### EXERCISE PROMPT:
The answer should consist of each line below that contains the word "Some".
-- -- --
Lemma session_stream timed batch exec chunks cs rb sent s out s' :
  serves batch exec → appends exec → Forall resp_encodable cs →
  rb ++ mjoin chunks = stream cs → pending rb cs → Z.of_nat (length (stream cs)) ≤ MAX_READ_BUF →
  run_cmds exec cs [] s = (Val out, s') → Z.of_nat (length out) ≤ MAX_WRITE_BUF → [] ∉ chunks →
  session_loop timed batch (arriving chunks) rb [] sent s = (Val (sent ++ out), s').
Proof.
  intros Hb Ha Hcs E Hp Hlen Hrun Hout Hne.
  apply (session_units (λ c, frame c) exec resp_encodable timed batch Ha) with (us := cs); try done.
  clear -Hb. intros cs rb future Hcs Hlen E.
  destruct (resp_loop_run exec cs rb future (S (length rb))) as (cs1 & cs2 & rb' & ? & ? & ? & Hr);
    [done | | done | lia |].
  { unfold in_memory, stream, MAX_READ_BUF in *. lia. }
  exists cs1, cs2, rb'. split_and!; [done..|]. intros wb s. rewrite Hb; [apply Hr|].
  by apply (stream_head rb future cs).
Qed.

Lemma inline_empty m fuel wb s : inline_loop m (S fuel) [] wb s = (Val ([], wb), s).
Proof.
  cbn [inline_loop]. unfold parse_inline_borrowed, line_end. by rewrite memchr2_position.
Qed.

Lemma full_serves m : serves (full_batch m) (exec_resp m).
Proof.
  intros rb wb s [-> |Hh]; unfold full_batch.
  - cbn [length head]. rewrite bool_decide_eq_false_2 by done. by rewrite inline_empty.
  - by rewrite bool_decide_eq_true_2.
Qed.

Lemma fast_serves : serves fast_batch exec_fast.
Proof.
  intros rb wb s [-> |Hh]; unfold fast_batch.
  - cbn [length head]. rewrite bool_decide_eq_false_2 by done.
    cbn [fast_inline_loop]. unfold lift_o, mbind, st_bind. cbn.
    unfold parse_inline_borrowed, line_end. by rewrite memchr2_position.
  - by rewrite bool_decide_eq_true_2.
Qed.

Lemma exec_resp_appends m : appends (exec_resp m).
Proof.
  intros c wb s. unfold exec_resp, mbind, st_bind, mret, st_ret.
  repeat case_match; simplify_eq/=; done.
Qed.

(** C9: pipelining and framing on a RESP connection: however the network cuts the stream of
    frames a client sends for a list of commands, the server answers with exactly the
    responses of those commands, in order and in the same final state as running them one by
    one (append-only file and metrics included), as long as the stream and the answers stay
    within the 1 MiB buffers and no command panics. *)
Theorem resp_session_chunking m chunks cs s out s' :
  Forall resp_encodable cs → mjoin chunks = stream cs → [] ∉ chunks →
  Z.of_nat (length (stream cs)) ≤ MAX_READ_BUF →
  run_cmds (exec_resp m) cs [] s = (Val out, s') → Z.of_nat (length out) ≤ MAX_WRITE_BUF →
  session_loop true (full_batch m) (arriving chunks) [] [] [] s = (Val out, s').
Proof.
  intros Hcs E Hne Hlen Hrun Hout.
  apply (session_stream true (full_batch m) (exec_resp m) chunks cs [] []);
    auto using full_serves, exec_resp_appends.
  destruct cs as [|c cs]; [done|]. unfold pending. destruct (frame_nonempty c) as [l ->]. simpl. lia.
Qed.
-- -- --
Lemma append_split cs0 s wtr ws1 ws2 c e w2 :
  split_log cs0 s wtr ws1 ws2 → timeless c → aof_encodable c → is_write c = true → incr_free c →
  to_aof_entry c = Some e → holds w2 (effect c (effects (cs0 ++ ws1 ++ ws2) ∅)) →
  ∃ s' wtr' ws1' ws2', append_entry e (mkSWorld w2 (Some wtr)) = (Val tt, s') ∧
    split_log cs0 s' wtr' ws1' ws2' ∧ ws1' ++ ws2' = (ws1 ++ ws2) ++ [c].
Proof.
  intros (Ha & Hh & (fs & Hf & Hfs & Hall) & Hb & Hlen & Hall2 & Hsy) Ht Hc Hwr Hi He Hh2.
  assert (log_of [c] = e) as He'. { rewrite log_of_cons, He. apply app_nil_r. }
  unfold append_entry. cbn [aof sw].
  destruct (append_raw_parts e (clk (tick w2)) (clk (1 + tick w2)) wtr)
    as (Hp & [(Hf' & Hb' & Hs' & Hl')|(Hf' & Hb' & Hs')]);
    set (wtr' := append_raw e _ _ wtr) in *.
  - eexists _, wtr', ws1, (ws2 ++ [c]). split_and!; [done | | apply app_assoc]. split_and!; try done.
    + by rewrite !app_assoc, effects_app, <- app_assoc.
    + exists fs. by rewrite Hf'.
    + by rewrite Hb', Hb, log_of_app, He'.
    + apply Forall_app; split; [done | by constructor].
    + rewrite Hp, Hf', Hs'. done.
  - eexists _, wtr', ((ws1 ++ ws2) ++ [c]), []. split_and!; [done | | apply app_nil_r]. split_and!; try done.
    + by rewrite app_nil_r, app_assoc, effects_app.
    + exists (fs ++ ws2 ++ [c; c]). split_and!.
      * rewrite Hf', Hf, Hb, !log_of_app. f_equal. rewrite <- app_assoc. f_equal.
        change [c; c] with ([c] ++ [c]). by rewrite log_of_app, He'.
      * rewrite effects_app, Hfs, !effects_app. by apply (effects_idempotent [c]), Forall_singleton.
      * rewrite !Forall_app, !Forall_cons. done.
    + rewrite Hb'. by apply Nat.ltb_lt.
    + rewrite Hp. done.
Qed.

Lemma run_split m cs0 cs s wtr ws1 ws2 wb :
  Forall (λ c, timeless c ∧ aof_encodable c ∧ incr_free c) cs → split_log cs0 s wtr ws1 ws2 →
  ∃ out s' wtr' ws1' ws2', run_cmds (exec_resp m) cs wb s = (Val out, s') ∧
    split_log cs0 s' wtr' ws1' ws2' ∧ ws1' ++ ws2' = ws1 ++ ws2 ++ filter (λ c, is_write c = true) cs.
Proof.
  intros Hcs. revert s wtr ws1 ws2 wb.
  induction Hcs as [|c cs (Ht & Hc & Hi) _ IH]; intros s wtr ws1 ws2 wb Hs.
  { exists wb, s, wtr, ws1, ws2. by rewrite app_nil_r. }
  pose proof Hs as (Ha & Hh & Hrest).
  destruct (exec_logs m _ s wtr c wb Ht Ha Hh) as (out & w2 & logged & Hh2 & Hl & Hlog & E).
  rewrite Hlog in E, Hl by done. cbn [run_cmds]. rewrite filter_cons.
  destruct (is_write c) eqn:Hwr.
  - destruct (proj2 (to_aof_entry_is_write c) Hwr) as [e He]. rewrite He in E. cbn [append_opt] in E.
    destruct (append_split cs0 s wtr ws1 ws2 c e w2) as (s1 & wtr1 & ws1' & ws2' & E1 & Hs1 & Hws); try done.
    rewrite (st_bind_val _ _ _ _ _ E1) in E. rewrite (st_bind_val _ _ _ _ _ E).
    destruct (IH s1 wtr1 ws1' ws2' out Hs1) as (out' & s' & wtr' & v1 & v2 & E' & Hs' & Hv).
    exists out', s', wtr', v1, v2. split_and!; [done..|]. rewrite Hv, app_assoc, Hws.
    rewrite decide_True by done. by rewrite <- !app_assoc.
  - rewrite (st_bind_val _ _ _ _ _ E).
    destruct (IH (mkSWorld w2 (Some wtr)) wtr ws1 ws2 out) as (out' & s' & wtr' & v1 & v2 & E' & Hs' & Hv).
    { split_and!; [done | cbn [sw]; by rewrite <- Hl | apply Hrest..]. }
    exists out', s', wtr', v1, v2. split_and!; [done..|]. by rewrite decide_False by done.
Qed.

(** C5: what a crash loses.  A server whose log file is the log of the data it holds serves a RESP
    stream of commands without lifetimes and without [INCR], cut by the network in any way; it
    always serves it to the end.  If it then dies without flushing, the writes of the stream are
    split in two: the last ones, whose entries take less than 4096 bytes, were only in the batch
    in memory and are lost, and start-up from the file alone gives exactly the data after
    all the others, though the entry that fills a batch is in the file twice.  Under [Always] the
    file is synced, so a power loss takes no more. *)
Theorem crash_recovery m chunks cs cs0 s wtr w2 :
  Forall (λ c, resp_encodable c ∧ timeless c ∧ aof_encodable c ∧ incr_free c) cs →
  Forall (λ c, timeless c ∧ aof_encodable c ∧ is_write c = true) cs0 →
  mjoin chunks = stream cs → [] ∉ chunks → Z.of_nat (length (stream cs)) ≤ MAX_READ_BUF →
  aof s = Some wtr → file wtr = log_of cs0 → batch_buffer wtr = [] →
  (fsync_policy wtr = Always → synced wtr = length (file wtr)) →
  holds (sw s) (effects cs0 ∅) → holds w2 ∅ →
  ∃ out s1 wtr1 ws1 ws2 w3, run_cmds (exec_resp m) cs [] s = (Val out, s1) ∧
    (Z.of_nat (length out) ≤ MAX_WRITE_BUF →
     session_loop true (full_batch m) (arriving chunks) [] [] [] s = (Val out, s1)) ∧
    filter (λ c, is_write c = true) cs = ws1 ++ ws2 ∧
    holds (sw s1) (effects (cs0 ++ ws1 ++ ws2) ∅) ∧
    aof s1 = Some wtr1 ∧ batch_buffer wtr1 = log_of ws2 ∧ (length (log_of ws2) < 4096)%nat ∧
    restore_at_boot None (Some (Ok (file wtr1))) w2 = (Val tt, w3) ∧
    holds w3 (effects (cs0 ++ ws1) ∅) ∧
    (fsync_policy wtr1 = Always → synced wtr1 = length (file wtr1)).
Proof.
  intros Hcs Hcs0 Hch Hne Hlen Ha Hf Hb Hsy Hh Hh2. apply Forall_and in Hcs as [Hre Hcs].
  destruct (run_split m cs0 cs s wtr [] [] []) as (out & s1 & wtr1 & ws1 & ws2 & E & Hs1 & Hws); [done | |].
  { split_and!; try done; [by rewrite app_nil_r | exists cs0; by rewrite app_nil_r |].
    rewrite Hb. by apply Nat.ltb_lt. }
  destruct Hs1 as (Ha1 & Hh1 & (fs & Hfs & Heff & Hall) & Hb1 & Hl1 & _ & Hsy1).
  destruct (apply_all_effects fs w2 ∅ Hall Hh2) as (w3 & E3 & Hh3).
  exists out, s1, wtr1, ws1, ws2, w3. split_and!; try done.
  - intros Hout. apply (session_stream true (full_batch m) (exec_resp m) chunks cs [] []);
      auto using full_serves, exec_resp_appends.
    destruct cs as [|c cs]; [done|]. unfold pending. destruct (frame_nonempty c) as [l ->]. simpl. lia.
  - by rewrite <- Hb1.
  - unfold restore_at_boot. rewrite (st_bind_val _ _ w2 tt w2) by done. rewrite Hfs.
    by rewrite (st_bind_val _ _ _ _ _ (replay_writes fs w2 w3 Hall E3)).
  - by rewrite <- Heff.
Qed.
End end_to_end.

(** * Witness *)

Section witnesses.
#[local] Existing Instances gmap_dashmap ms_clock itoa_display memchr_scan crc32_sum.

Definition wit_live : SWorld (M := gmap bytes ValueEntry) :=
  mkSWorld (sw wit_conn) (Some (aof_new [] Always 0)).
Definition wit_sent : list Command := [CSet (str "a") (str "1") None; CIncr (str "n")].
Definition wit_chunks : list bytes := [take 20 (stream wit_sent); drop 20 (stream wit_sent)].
-- -- --
### YOUR RESPONSE:
  to_aof_entry c = Some e → holds w2 (effect c (effects (cs0 ++ ws1 ++ ws2) ∅)) →
  ∃ s' wtr' ws1' ws2', append_entry e (mkSWorld w2 (Some wtr)) = (Val tt, s') ∧
    destruct (IH (mkSWorld w2 (Some wtr)) wtr ws1 ws2 out) as (out' & s' & wtr' & v1 & v2 & E' & Hs' & Hv).
  aof s = Some wtr → file wtr = log_of cs0 → batch_buffer wtr = [] →
    aof s1 = Some wtr1 ∧ batch_buffer wtr1 = log_of ws2 ∧ (length (log_of ws2) < 4096)%nat ∧
    restore_at_boot None (Some (Ok (file wtr1))) w2 = (Val tt, w3) ∧
  mkSWorld (sw wit_conn) (Some (aof_new [] Always 0)).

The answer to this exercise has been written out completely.